_Task to carry out_: Give back exactly the lines of the data below, starting with the line that has "Definition amounts_nonneg (txs" and going on through the line that has "Lemma volume_app txs1".

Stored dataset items
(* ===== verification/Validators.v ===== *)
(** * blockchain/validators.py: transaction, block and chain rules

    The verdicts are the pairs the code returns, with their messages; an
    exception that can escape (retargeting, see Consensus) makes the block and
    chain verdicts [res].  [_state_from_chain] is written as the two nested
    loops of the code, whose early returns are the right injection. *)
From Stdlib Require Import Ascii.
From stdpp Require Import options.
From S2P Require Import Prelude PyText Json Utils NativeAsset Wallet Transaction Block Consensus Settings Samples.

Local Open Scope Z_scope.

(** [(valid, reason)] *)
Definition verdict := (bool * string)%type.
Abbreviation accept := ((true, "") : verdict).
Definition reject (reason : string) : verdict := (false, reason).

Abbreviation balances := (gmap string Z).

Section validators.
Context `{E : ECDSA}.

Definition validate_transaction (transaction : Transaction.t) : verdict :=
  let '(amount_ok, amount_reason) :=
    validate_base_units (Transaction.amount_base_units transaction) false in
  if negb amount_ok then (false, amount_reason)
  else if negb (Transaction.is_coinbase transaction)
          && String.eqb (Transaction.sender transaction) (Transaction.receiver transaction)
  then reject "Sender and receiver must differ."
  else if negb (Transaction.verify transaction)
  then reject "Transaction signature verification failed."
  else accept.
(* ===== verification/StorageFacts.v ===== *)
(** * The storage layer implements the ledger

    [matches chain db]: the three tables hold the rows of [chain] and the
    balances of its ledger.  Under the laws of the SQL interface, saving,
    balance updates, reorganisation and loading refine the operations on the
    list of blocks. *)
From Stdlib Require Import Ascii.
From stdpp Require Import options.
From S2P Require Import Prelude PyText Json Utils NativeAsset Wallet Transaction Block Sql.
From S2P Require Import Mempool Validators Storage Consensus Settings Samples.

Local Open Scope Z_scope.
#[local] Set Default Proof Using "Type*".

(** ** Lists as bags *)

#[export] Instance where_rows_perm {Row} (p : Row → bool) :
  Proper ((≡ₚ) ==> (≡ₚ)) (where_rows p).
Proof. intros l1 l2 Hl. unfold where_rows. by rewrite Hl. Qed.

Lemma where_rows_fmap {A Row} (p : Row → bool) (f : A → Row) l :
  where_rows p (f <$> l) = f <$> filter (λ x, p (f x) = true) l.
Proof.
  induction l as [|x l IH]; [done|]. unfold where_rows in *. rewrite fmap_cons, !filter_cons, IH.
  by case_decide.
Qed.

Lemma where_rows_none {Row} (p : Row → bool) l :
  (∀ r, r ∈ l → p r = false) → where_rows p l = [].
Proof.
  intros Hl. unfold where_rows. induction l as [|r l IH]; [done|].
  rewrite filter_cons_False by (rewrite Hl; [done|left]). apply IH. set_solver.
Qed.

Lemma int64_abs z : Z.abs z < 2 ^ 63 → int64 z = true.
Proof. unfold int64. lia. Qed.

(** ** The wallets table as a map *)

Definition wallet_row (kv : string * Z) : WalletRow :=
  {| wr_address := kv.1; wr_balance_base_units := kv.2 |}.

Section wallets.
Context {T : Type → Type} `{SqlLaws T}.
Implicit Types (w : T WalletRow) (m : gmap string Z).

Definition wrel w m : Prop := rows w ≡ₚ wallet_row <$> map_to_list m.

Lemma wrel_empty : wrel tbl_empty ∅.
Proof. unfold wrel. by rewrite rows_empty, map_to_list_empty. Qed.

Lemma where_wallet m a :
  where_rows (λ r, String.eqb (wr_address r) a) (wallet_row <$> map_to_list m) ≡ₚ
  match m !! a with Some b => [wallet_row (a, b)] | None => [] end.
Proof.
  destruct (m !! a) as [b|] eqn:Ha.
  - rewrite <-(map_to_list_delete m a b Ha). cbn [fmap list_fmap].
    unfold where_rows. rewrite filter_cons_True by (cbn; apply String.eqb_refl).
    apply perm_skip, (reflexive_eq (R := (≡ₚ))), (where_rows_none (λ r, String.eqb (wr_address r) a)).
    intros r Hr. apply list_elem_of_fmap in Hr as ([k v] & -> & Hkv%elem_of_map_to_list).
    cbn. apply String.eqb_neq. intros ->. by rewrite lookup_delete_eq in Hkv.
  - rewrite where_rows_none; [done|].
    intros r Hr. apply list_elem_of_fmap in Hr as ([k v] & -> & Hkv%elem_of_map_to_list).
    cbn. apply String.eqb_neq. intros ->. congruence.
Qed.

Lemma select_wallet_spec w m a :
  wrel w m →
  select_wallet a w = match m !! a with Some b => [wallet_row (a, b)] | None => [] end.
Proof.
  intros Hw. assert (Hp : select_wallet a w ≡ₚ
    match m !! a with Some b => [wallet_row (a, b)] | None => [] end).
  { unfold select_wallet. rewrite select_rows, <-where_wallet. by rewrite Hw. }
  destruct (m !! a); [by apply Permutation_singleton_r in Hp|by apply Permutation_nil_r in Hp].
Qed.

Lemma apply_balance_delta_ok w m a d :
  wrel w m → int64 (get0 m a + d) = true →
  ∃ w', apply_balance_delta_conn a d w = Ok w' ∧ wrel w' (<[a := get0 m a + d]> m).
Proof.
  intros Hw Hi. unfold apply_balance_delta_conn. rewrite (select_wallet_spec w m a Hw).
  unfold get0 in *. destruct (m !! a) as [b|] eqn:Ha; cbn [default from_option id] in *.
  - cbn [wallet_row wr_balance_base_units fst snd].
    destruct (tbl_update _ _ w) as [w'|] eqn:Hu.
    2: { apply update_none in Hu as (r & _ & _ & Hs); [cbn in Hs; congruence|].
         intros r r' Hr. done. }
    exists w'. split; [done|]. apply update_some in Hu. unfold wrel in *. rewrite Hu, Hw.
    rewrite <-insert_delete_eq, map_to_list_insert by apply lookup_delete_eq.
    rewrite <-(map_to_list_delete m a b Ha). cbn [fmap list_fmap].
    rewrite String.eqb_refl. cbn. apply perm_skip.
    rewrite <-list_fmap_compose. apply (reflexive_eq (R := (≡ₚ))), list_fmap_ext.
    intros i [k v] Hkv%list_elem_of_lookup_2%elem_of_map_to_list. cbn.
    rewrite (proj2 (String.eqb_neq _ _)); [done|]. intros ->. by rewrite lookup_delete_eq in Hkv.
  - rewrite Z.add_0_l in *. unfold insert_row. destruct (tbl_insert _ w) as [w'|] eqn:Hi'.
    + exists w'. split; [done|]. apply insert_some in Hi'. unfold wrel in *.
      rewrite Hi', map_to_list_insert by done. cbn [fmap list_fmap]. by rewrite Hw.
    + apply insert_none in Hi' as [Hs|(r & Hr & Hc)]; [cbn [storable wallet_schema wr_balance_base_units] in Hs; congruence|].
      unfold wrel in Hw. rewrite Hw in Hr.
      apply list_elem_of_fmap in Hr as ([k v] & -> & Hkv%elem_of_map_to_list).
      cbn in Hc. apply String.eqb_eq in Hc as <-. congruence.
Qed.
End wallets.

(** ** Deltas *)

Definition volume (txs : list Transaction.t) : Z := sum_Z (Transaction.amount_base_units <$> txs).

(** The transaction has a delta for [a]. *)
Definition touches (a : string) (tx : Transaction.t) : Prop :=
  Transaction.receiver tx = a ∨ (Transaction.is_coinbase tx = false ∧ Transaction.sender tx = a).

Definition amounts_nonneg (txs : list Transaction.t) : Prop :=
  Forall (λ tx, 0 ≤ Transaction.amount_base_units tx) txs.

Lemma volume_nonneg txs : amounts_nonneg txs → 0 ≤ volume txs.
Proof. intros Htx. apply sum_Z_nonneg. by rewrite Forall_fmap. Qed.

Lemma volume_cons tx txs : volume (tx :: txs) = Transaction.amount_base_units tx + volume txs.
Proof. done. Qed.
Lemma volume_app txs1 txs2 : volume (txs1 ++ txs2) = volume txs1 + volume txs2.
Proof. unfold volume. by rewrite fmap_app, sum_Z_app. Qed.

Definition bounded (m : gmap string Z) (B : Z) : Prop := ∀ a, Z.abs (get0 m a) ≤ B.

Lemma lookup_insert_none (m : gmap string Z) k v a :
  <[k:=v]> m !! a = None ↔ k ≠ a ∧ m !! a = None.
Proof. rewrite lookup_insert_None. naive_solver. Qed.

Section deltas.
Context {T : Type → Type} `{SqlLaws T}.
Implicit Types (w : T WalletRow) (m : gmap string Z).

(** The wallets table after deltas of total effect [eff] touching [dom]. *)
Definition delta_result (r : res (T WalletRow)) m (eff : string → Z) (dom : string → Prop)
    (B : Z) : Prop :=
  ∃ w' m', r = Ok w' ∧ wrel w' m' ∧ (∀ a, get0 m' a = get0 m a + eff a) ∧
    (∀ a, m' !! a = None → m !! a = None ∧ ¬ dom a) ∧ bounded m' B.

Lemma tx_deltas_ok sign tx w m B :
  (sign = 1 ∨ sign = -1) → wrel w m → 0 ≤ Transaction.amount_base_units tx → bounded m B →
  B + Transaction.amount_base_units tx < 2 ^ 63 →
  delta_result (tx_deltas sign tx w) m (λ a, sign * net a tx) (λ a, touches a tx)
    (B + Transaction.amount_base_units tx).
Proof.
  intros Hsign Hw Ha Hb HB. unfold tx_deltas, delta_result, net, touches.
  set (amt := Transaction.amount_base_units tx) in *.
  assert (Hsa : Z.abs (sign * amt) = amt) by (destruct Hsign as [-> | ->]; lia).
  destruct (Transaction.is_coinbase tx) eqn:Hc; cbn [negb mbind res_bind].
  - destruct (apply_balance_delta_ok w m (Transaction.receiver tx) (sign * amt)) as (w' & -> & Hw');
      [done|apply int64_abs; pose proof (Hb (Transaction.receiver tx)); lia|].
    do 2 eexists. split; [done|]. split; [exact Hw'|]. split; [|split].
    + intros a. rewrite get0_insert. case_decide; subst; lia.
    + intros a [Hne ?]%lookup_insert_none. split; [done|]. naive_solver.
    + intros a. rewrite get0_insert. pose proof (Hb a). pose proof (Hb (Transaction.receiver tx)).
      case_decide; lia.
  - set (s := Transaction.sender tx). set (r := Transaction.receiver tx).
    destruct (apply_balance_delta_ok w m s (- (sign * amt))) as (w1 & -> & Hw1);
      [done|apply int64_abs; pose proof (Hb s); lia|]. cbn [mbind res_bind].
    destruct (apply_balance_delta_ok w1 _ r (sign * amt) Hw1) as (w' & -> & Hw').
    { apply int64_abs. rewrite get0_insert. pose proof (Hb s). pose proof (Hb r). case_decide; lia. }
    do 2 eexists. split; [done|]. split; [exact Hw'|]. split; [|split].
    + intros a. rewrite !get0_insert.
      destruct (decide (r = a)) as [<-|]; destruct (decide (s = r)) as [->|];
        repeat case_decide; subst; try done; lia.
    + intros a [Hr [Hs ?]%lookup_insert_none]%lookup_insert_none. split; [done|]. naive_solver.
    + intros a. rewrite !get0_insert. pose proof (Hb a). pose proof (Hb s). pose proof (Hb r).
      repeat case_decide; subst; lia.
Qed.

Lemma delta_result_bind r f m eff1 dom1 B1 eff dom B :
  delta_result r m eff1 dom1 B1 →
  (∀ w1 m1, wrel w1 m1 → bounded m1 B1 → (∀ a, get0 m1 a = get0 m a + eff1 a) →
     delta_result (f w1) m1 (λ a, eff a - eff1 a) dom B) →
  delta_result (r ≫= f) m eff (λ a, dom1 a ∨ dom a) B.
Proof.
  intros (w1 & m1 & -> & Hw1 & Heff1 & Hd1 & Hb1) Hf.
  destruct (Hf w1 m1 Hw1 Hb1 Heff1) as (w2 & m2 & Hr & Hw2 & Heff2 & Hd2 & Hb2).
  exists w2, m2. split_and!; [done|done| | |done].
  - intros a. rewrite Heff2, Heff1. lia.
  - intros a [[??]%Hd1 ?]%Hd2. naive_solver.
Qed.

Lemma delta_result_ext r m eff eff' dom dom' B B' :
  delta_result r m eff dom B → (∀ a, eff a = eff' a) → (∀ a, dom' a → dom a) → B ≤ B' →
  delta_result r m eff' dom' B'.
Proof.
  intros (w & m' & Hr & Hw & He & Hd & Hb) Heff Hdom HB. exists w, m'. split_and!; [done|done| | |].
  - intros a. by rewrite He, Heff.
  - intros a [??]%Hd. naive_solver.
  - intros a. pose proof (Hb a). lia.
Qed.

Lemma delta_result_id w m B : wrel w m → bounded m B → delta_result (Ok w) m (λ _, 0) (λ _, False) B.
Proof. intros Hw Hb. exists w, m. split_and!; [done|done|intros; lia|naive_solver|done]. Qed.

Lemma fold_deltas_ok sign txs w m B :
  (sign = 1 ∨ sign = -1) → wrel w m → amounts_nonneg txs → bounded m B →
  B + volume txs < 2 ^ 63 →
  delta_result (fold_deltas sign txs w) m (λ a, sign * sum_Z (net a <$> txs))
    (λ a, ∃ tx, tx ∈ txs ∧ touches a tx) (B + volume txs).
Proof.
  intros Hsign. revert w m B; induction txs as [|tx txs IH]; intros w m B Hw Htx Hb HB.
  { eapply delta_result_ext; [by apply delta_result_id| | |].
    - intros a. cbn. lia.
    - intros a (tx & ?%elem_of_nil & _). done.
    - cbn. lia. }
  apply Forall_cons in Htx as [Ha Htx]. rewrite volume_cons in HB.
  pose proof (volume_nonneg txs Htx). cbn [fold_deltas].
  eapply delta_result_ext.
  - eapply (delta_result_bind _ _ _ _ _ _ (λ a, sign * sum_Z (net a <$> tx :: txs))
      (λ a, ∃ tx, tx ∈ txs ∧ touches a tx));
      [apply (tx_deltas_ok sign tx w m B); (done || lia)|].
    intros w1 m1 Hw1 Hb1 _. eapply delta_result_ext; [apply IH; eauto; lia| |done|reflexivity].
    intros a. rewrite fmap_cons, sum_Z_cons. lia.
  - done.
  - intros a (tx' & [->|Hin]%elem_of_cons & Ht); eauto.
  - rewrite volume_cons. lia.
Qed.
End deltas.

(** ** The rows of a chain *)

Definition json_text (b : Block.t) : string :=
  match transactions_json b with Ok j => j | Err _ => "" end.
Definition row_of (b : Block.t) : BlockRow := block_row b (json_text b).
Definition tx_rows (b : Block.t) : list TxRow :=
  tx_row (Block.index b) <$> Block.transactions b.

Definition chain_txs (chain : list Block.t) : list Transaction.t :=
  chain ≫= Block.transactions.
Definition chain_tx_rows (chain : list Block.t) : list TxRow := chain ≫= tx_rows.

_Answer area_:
Definition amounts_nonneg (txs : list Transaction.t) : Prop :=
  Forall (λ tx, 0 ≤ Transaction.amount_base_units tx) txs.

Lemma volume_nonneg txs : amounts_nonneg txs → 0 ≤ volume txs.
Proof. intros Htx. apply sum_Z_nonneg. by rewrite Forall_fmap. Qed.

Lemma volume_cons tx txs : volume (tx :: txs) = Transaction.amount_base_units tx + volume txs.
Proof. done. Qed.
Lemma volume_app txs1 txs2 : volume (txs1 ++ txs2) = volume txs1 + volume txs2.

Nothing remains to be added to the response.